Ego Vs. Selflessness
(first written 10 years ago)
I woke up this morning and read my obituary. No-no, it's not quite the way it sounds. What I mean is that symbolically I decided to bury my ego last night, and awoke to its death this morning.
I'd like to talk about that process for a minute. It's not really something you can do overnight. It's not like you can wake up and it'll be gone.
I keep wishing I could see my obituary in the paper. This desire has been going on for some time now, and I think it means I wish I could die and be someone else. It means I wish I could bury this person who has this ego and be someone who doesn't notice herself so much all the time.
But this ego was given to me when I was a kid. It's not something I woke up with one day clinging to my back. I had so many people when I was a kid telling me that I had something, or that I was something. My father's last words to me when I was 14 and he was dying were "You look so pretty today."
So I don't see this huge ego—that tells me I have to BE someone—as being all my fault. But it's there, and I'm the one who has to deal with it, right?
Nobody should be given the idea that they're going to be great someday. It made me feel like I didn't even have to try. It's not called giving someone confidence. It's called giving someone unreal expectations. It's something I felt was gonna happen no matter what I did. I had it and people would just naturally see it.
But they didn't. They don't.
And I have to face it. I'm not that "pretty." I'm average. A lot of people have told me that they know my twin (four times at one convention). So thanks, Dad. I could have used some other final words, you know.
I have this attitude that it's me who's important and not anyone else. So I'm here today to bury the "I" and focus on the "U". The U that is all of us.
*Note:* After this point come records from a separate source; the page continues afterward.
(* ===== verification/UpstreamConnection.v ===== *)
(** * One exchange with an upstream

    Models src/src/net/UpstreamConnection.cpp: connecting, writing the
    serialized request, reading the response in the buffered or the streaming
    mode, pausing and resuming, and the keep-alive decision.  The operating
    system and the owner's callbacks are the interface [UpstreamEnv]; what the
    connection tells its owner, and what it receives, is recorded in a log. *)

From S2P Require Import Prelude Effects Bytes Types Buffer HttpText HttpRequest RequestSerializer HttpResponse.

Module UpstreamConnection.
Import HttpText HttpRequestParser HttpRequestSerializer HttpResponse.

Inductive UpstreamResult :=
| kSuccess | kConnectError | kWriteError | kReadError | kEof | kProtocolError | kUnsupported.

Inductive UpstreamProgress := kConnected | kRequestWritten | kFirstByte | kResponseHeader.

Inductive State := kIdle | kConnecting | kWriting | kReading | kFinished.

#[global] Instance UpstreamResult_eq_dec : EqDecision UpstreamResult.
Proof. solve_decision. Defined.
#[global] Instance State_eq_dec : EqDecision State.
Proof. solve_decision. Defined.

(** ** The system calls and the callbacks *)

Inductive connect_result := CError | CInProgress | CConnected.
Inductive recv_result := RData (b : byte) (bs : bytes) | RClosed | RInterrupted | RAgain | RError.
Inductive send_result := SCount (n : nat) | SInterrupted | SAgain | SError.

(** What the body sink answered, and whether it asked to pause reading. *)
Record body_reply := mkReply { accepted : bool; pauses : bool }.

(** [W] is the state of everything outside the connection.  [None] of
    [pending_error] is its exception; [false] of [create_socket] is its. *)
Class UpstreamEnv (W : Type) := {
  create_socket : W -> bool * W;
  set_socket_buffer : W -> bool * W;
  connect : ipv4 -> Z -> W -> connect_result * W;
  pending_error : W -> option Z * W;
  recv : W -> recv_result * W;
  peek : W -> recv_result * W;
  send : bytes -> W -> send_result * W;
  on_progress : UpstreamProgress -> W -> W;
  on_head : HttpResponseHead -> W -> W;
  on_body : bytes -> W -> body_reply * W;
  on_result : UpstreamResult -> HttpResponse -> W -> W
}.

Inductive event :=
| EReceived (bs : bytes)
| ESent (bs : bytes)
| EProgress (p : UpstreamProgress)
| EHead (h : HttpResponseHead)
| EBody (bs : bytes) (kept : bool)
| EResult (r : UpstreamResult) (response : HttpResponse).

(** ** State *)

Record Channel := mkChannel { reading : bool; writing : bool }.

(** Which callbacks are installed. *)
Record Callbacks := mkCallbacks {
  callback_ : bool;
  progress_callback_ : bool;
  header_callback_ : bool;
  body_sink_ : bool
}.

Record t := mk {
  address_ : ipv4;
  port_ : Z;
  socket_ : bool;
  channel_ : option Channel;
  input_ : Buffer.t;
  output_ : Buffer.t;
  parser_ : HttpResponseParser.t;
  callbacks : Callbacks;
  state_ : State;
  reusable_ : bool;
  first_byte_reported_ : bool;
  response_header_reported_ : bool;
  header_reported_ : bool;
  reading_paused_ : bool
}.

Definition make (endpoint : Endpoint) (callback : bool) : t :=
  mk (ep_address endpoint) (ep_port endpoint) false None Buffer.empty Buffer.empty
     HttpResponseParser.make (mkCallbacks callback false false false) kIdle false false false false false.

Definition set_io (s : bool) (ch : option Channel) (st : State) (c : t) : t :=
  mk (address_ c) (port_ c) s ch (input_ c) (output_ c) (parser_ c) (callbacks c) st (reusable_ c)
     (first_byte_reported_ c) (response_header_reported_ c) (header_reported_ c) (reading_paused_ c).
Definition set_state (st : State) (c : t) : t := set_io (socket_ c) (channel_ c) st c.
Definition set_channel (ch : option Channel) (c : t) : t := set_io (socket_ c) ch (state_ c) c.
Definition set_buffers (i o : Buffer.t) (p : HttpResponseParser.t) (c : t) : t :=
  mk (address_ c) (port_ c) (socket_ c) (channel_ c) i o p (callbacks c) (state_ c) (reusable_ c)
     (first_byte_reported_ c) (response_header_reported_ c) (header_reported_ c) (reading_paused_ c).
Definition set_callbacks (k : Callbacks) (c : t) : t :=
  mk (address_ c) (port_ c) (socket_ c) (channel_ c) (input_ c) (output_ c) (parser_ c) k (state_ c)
     (reusable_ c) (first_byte_reported_ c) (response_header_reported_ c) (header_reported_ c)
     (reading_paused_ c).
Definition set_flags (reusable first header1 header2 paused : bool) (c : t) : t :=
  mk (address_ c) (port_ c) (socket_ c) (channel_ c) (input_ c) (output_ c) (parser_ c) (callbacks c)
     (state_ c) reusable first header1 header2 paused.
Definition set_paused (paused : bool) (c : t) : t :=
  set_flags (reusable_ c) (first_byte_reported_ c) (response_header_reported_ c) (header_reported_ c)
            paused c.

Definition interest (r w : bool) (ch : option Channel) : option Channel := (fun _ => mkChannel r w) <$> ch.
Definition enable_writing (ch : option Channel) : option Channel :=
  (fun k => mkChannel (reading k) true) <$> ch.
Definition disable_writing (ch : option Channel) : option Channel :=
  (fun k => mkChannel (reading k) false) <$> ch.
Definition set_reading (b : bool) (ch : option Channel) : option Channel :=
  (fun k => mkChannel b (writing k)) <$> ch.

(** ** RequestsClose *)

(** The tokens of one Connection value, in order. *)
Fixpoint close_token (fuel : nat) (value : bytes) : bool :=
  match fuel with
  | O => false
  | S fuel =>
      if bool_decide (value = []) then false
      else
        let comma := find value [COMMA] in
        let token := TrimOws (match comma with Some n => take n value | None => value end) in
        if beq (lower_all token) (lit "close") then true
        else match comma with
             | None => false
             | Some n => close_token fuel (drop (S n) value)
             end
  end.

Definition RequestsClose (hs : header_list) : bool :=
  existsb (fun f => beq (lower_all f.1) (lit "connection") && close_token (length f.2) f.2) hs.

Section Connection.
Local Open Scope effect_scope.
Context {W : Type} `{UpstreamEnv W}.

Record machine := mkMachine { conn : t; world : W; log : list event }.

Definition get {A : Type} (f : t -> A) : M machine A := gets (fun m => f (conn m)).

Definition update (f : t -> t) : M machine unit :=
  modify (fun m => mkMachine (f (conn m)) (world m) (log m)).

Definition record (e : event) : M machine unit :=
  modify (fun m => mkMachine (conn m) (world m) (log m ++ [e])).

(** A system call or a callback. *)
Definition call {A : Type} (f : W -> A * W) : M machine A := fun m =>
  let '(a, w) := f (world m) in Ret a (mkMachine (conn m) w (log m)).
I want to focus on how we can go about doing that and become a better in the process.
I always thought of myself as a good person. I always thought people liked me. I thought I was likeable. But I find myself at age 68 facing loneliness due to friendlessness. I thought that if I moved, I could be happy somewhere else. But I cannot move away from me.
The change comes from within. You know, you hear that all the time. The change comes from within. Well, great! Wonderful! Whoopee! They don't tell you how to do that, though.
I'm going to try and see if I can make it work for me and if it does, I can share it here. How? I versus U.
You know, I was gonna start this with a little grammar lesson.
I and U are so far apart in the alphabet. It seems they never hang around together at all. And I comes before U in the alphabet, so doesn't that prove that we always should put ourselves first? Because if we don't, who will? And there's a lot that comes between I and U – there's J, K,L – etc. Just like there's a lot that comes between people and keeps them from communicating. You can't put JKL together and make a sentence. All you get for a vowel between I and U is O. Oh. But the words joke and poke – they both need an E.
I have an acquaintance I'd love to be friends with, but it's not happening. I think we have a lot in common but for some reason she keeps herself at a distance from me and I don't know why. I thought it had something to do with the distance between I and U in the alphabet. I couldn't think of any words that used the two letters together, next to each other.
But I was driving one morning to a location on my GPS and I did at double take at the street name. Muirwood Drive. Muir was an environmentalist in Wisconsin awhile back. And that name, with the UI together like that, is one of the few instances where you see the use of those two letters together.
Notice the U comes first? Because when we talk about the environment, it should never be about ego – it should always be about Us. I love synchronicity. This word, Muir, is very symbolic of what we're talking about here.
It seems we all say "I" very often. I did this. I went there. How many of us in our conversation say "You did this" or "you went there"? We can't speak from the perspective of U. We can only speak using our own eyes, what we witness. And that gives "I" its importance.
We don't have to take away the importance of "I" to get rid of the ego. But we have to recognize the times when "U" is more important.
"I want to do this" has a totally different connotation that "U want to do this."
"I am right" is diametrically opposed to "U are right." Do you see how much better you feel when you recognize and concede to someone else's opinion? Can you see how much better you make them feel?
We may ask others to apologize but how often can we say "I am sorry."
The use of I means that we are not intimidating to U. It's about feeling good – and who should feel good. Do we claim that right, or do we give that right to someone else?
That's what we're looking at. We're looking at how to make U feel more important than I. And that's the whole basis of being a better person.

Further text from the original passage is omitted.